Edit: Good sleepy little salted fish
An era, after all, has come to an end.
On November 22, the Shanghai Third Intermediate People's Court conducted a public trial of the infringement case of the "Renren Film and Television Subtitle Group" and rendered a first-instance judgment in court.
Defendant Liang Yongping was sentenced to three years and six months' imprisonment and fined RMB1.5 million for copyright infringement.
The illegal gains shall be recovered, and the personal property seized for the purpose of committing the crime shall be confiscated.

Some time ago, the Korean dystopian drama "Squid Game" can be described as quite popular, with 142 million plays in the first month of online, dominating 90 countries and regions.
Netflix also offers subtitles and dubbing in up to 13 languages.
However, Korean-American comedian Youngmi Mayer found the official subtitles of "The Squid Game" too outrageous and completely unsatisfactory.
For example, when an actress uses Korean to mean "what to see," Netflix's English subtitles translate to "go away."
With the rise of streaming media such as Netflix, there are also more and more non-English-language works such as "Squid Games".
However, there is a shortage of talent in the subtitling and dubbing industry, especially in small languages.
Again, if you want to bring it to the Spanish market, you usually export the English version of the subtitle, but then translate it into French on this basis.
That is to say, the quality of subtitles in some languages depends entirely on the Translation of English, and this conversion process will inevitably lose a lot of information details.
According to statistics, the dubbed version of "Squid Game" has more viewers than the subtitle version.
To this end, whether it is a streaming giant like Netflix or some small localization service providers, they are exploring whether ai technology can replace human translation.
So, can AI work or not?
It starts with what Deepfake Voice is.
Copying or cloning a person's voice, a commonly used technique called Deepfake Voice, also known as speech cloning or synthesizing speech, aims to generate a person's voice using AI.
At present, the technology has been developed to the point where the human voice can be reproduced very precisely in tone and similarity.
Sound cloning is a process in which people use computers to generate the voice of a real individual and use artificial intelligence (AI) to create a clone of a specific, unique sound.
To clone someone's voice, there must be training data lost to the AI model. This data usually records examples of what the target person is saying.
Artificial intelligence can use this data to render a real sound, such as generating a piece of speech with anything you can type in text, a process called text-to-speech.
In previous text-to-speech (TTS) systems, training data was a key component that controlled the generation of speech output. In other words, the sound you hear should be the voice given in the dataset.
But now, with the introduction of the latest AI technology, using some features of the target sound, such as speech waveforms, can also be analyzed and extracted in more depth.

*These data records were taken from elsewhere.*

Lemma elem_of_locks_of open id :
  id ∈ locks_of open ↔ ∃ i b, open !! i = Some b ∧ id ∈ bt_locks b.
Proof.
  unfold locks_of. revert id.
  apply (map_fold_weak_ind (λ acc open, ∀ id, id ∈ acc ↔ ∃ i b, open !! i = Some b ∧ id ∈ bt_locks b)).
  - intros id. rewrite elem_of_empty. split; [done|]. by intros (i & b & Hi%lookup_empty_Some & _).
  - intros i b m acc Hi IH id. rewrite elem_of_union, IH. split.
    + intros [Hb|(j & b' & Hj & Hb')]; [exists i, b; by rewrite lookup_insert_eq|].
      exists j, b'. rewrite lookup_insert_ne; [done|congruence].
    + intros (j & b' & [[<- <-]|[Hne Hj]]%lookup_insert_Some & Hb'); [by left|right; eauto].
Qed.

Section facts.
Context `{UuidText} `{PostgresOk}.

Lemma apply_turns_other ts d id :
  id ∉ tn_id <$> ts → event_outbox (apply_turns ts d) !! id = event_outbox d !! id.
Proof.
  revert d. induction ts as [|t ts IH]; intros d; [done|].
  rewrite fmap_cons, not_elem_of_cons. intros [Hne Hni].
  change (apply_turns (t :: ts) d) with (apply_turns ts (apply_turn d t)).
  rewrite IH by done. simpl. by rewrite lookup_insert_ne.
Qed.

(** Turns taken one after another are a batch. *)
Lemma turns_batch_run wk now ts d :
  NoDup (tn_id <$> ts) →
  (∀ t, t ∈ ts → takes_turn wk now t) →
  (∀ t, t ∈ ts → event_outbox d !! tn_id t = Some (tn_old t) ∧ ob_status (tn_old t) = pending) →
  batch_run wk now (outbox_row <$> (turn_row <$> ts)) (concat (tn_effects <$> ts)) d
    (apply_turns ts d) (concat (tn_jobs <$> ts)).
Proof.
  revert d. induction ts as [|t ts IH]; intros d Hnd Htk Hrow; [apply batch_done|].
  apply NoDup_cons in Hnd as [Hni Hnd]. destruct (Hrow t) as [Ho Hp]; [by left|].
  assert (batch_run wk now (outbox_row <$> (turn_row <$> ts)) (concat (tn_effects <$> ts))
            (apply_turn d t) (apply_turns ts (apply_turn d t)) (concat (tn_jobs <$> ts))) as Hrest.
  { apply IH; [done|intros t' Ht'; apply Htk; by right|]. intros t' Ht'. simpl.
    rewrite lookup_insert_ne; [apply Hrow; by right|]. intros Heq. apply Hni. rewrite Heq.
    apply list_elem_of_fmap. by exists t'. }
  destruct (Htk t) as [id o|id o msg t' dl Ha]; [by left|..]; simpl in *.
  - by apply batch_sent.
  - by eapply (batch_failed wk now id o msg t' dl).
Qed.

Synthetic sound is a term commonly referred to as Deepfake Voice, and synthetic sound is often used interchangeably with sound clones.
But in simple terms, synthesized speech is computer-generated speech, also known as speech synthesis, which is generally achieved through artificial intelligence (AI) and deep learning.
There are two main ways to synthesize sound: text-to-speech (TTS) and speech-to-speech (STS).
Text-to-speech (TTS) has been described above, and TTS software has been used to help visually impaired people read digital texts, as well as in other applications such as voice assistants.
Speech-to-speech (STS) is not about using text, but about using one piece of speech to modify the characteristics of its voice to create another piece of synthesized speech that sounds very realistic.
Speech synthesis in the past did not produce sounds that were fake and real. But with the development of technology, this has changed.
Traditional speech synthesis typically uses two basic techniques. These two techniques are splicing synthesis and formant synthesis.
Stitching synthesis takes the form of stitching short samples of recorded sound together to form a chain called a unit. These units are then used to generate user-defined sound patterns.
The technique of formant synthesis is most commonly used to replicate the sounds people make with vowels.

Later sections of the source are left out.